Data shown —
Definition set_quarantined (self : LocalSecurityState) (quarantined : BTreeMap NodeId N)
    : LocalSecurityState :=
  {| LocalSecurityState_local_node := self.(LocalSecurityState_local_node);
     LocalSecurityState_policy := self.(LocalSecurityState_policy);
     LocalSecurityState_events := self.(LocalSecurityState_events);
     LocalSecurityState_replay := self.(LocalSecurityState_replay);
     LocalSecurityState_rejected_replay := self.(LocalSecurityState_rejected_replay);
     LocalSecurityState_latest := self.(LocalSecurityState_latest);
     LocalSecurityState_contexts := self.(LocalSecurityState_contexts);
     LocalSecurityState_claims := self.(LocalSecurityState_claims);
     LocalSecurityState_authenticated_claims := self.(LocalSecurityState_authenticated_claims);
     LocalSecurityState_quarantined := quarantined;
     LocalSecurityState_capabilities := self.(LocalSecurityState_capabilities);
     LocalSecurityState_observations := self.(LocalSecurityState_observations);
     LocalSecurityState_next_event_sequence := self.(LocalSecurityState_next_event_sequence) |}.

Definition set_capabilities (self : LocalSecurityState) (capabilities : BTreeMap CapabilityKey CapabilityConfidence)
    : LocalSecurityState :=
  {| LocalSecurityState_local_node := self.(LocalSecurityState_local_node);
     LocalSecurityState_policy := self.(LocalSecurityState_policy);
     LocalSecurityState_events := self.(LocalSecurityState_events);
     LocalSecurityState_replay := self.(LocalSecurityState_replay);
     LocalSecurityState_rejected_replay := self.(LocalSecurityState_rejected_replay);
     LocalSecurityState_latest := self.(LocalSecurityState_latest);
     LocalSecurityState_contexts := self.(LocalSecurityState_contexts);
     LocalSecurityState_claims := self.(LocalSecurityState_claims);
     LocalSecurityState_authenticated_claims := self.(LocalSecurityState_authenticated_claims);
     LocalSecurityState_quarantined := self.(LocalSecurityState_quarantined);
     LocalSecurityState_capabilities := capabilities;
     LocalSecurityState_observations := self.(LocalSecurityState_observations);
     LocalSecurityState_next_event_sequence := self.(LocalSecurityState_next_event_sequence) |}.

Definition set_observations (self : LocalSecurityState) (observations : BTreeMap NodeId PeerObservation)
    : LocalSecurityState :=
  {| LocalSecurityState_local_node := self.(LocalSecurityState_local_node);
     LocalSecurityState_policy := self.(LocalSecurityState_policy);
     LocalSecurityState_events := self.(LocalSecurityState_events);
     LocalSecurityState_replay := self.(LocalSecurityState_replay);
     LocalSecurityState_rejected_replay := self.(LocalSecurityState_rejected_replay);
     LocalSecurityState_latest := self.(LocalSecurityState_latest);
     LocalSecurityState_contexts := self.(LocalSecurityState_contexts);
     LocalSecurityState_claims := self.(LocalSecurityState_claims);
     LocalSecurityState_authenticated_claims := self.(LocalSecurityState_authenticated_claims);
     LocalSecurityState_quarantined := self.(LocalSecurityState_quarantined);
     LocalSecurityState_capabilities := self.(LocalSecurityState_capabilities);
     LocalSecurityState_observations := observations;
     LocalSecurityState_next_event_sequence := self.(LocalSecurityState_next_event_sequence) |}.

Definition LocalSecurityState_new (local_node : NodeId) (policy : SecurityPolicy)
    : result LocalSecurityState SecurityError :=
  SecurityPolicy_validate policy ;?
  Ok {| LocalSecurityState_local_node := local_node;
        LocalSecurityState_policy := policy;
        LocalSecurityState_events := [];
        LocalSecurityState_replay := [];
        LocalSecurityState_rejected_replay := [];
        LocalSecurityState_latest := [];
        LocalSecurityState_contexts := [];
        LocalSecurityState_claims := [];
        LocalSecurityState_authenticated_claims := [];
        LocalSecurityState_quarantined := [];
        LocalSecurityState_capabilities := [];
        LocalSecurityState_observations := [];
        LocalSecurityState_next_event_sequence := 1 |}.

Definition LocalSecurityState_validate (self : LocalSecurityState) : result unit SecurityError :=
  let policy := self.(LocalSecurityState_policy) in
  SecurityPolicy_validate policy ;?
  fail_if ((self.(LocalSecurityState_local_node) == NodeId_default)
           || (policy.(SecurityPolicy_max_events) <? len self.(LocalSecurityState_events))
           || (policy.(SecurityPolicy_max_replay_entries) <? len self.(LocalSecurityState_replay))
           || (policy.(SecurityPolicy_max_replay_entries)
               <? len self.(LocalSecurityState_rejected_replay))
           || (policy.(SecurityPolicy_max_claims) <? len self.(LocalSecurityState_claims))
           || (policy.(SecurityPolicy_max_claims)
               <? len self.(LocalSecurityState_authenticated_claims)))
    (SecurityError_InvalidRecord "persisted V6 security state exceeds local bounds") ;?
  fail_if (existsb (fun event =>
             (MAX_SECURITY_SCOPE <? slen event.(SecurityEvent_scope))
             || (MAX_SECURITY_DETAIL <? slen event.(SecurityEvent_detail)))
           self.(LocalSecurityState_events))
    (SecurityError_InvalidRecord "persisted security event exceeds local bounds").

(** ** Events *)

(** A UTF-8 continuation byte. *)
Definition is_continuation (c : ascii) : bool := (128 <=? N_of_ascii c) && (N_of_ascii c <? 192).

(** [value.chars().take(max).collect()]: a character is a leading byte with its
    continuation bytes. *)
Fixpoint truncate_chars (max : nat) (value : String.string) : String.string :=
  match value with
  | EmptyString => EmptyString
  | String c value =>
      if is_continuation c then String c (truncate_chars max value)
      else match max with
           | O => EmptyString
           | S max => String c (truncate_chars max value)
           end
  end.

Definition event (self : LocalSecurityState) (observed_at : N) (subject : option NodeId)
    (kind : SecurityEventKind) (scope detail : String.string) : LocalSecurityState :=
  let scope := truncate_chars (N.to_nat MAX_SECURITY_SCOPE) scope in
  let detail := truncate_chars (N.to_nat MAX_SECURITY_DETAIL) detail in
  let events := self.(LocalSecurityState_events) in
  if existsb (fun event =>
       (event.(SecurityEvent_subject) == subject) && (event.(SecurityEvent_kind) == kind)
       && (event.(SecurityEvent_scope) == scope) && (event.(SecurityEvent_detail) == detail)) events
  then self
  else
    let events := if self.(LocalSecurityState_policy).(SecurityPolicy_max_events) <=? len events
                  then drop 1 events else events in
    let sequence := self.(LocalSecurityState_next_event_sequence) in
    set_events self
      (events ++ [mkSecurityEvent sequence observed_at subject kind scope detail])
      (sat_add u64_max sequence 1).

Definition record_event (self : LocalSecurityState) (observed_at : N) (subject : option NodeId)
    (kind : SecurityEventKind) (scope detail : String.string) : LocalSecurityState :=
  event self observed_at subject kind scope detail.

(** ** Quarantine *)

Definition is_quarantined (self : LocalSecurityState) (peer : NodeId) (now : N)
    : bool * LocalSecurityState :=
  let quarantined := bt_retain (fun _ until => now <=? until) self.(LocalSecurityState_quarantined) in
  (match bt_get peer quarantined with Some until => now <=? until | None => false end,
   set_quarantined self quarantined).

Definition quarantine (self : LocalSecurityState) (peer : NodeId) (now : N)
    (kind : SecurityEventKind) (detail : String.string) : LocalSecurityState :=
  let until := sat_add u64_max now
                 self.(LocalSecurityState_policy).(SecurityPolicy_quarantine_seconds) in
  let until := match bt_get peer self.(LocalSecurityState_quarantined) with
               | Some value => N.max value until
               | None => until
               end in
  let self := set_quarantined self (bt_insert peer until self.(LocalSecurityState_quarantined)) in
  let self := event self now (Some peer) kind "quarantine" detail in
  event self now (Some peer) SecurityEventKind_PeerQuarantined "quarantine"
    "local quarantine applied; no network-wide ban was published".

(** ** Training *)

(** [while map.len() >= max_entries { remove the first key }]; every round removes an entry,
    so the length of the map is enough fuel. *)
Fixpoint bound_map_loop {K V} `{Ord K} (fuel : nat) (map : BTreeMap K V) (max_entries : N)
    : BTreeMap K V :=
  match fuel with
  | O => map
  | S fuel =>
      if max_entries <=? len map then
        match bt_first_key map with
        | None => map
        | Some key => bound_map_loop fuel (bt_remove key map) max_entries
        end
      else map
  end.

Instructions to follow — Where the word "match" shows up in a line of the listing, return that line.

Your solution —
  match value with
      else match max with
  (match bt_get peer quarantined with Some until => now <=? until | None => false end,
  let until := match bt_get peer self.(LocalSecurityState_quarantined) with
  match fuel with
        match bt_first_key map with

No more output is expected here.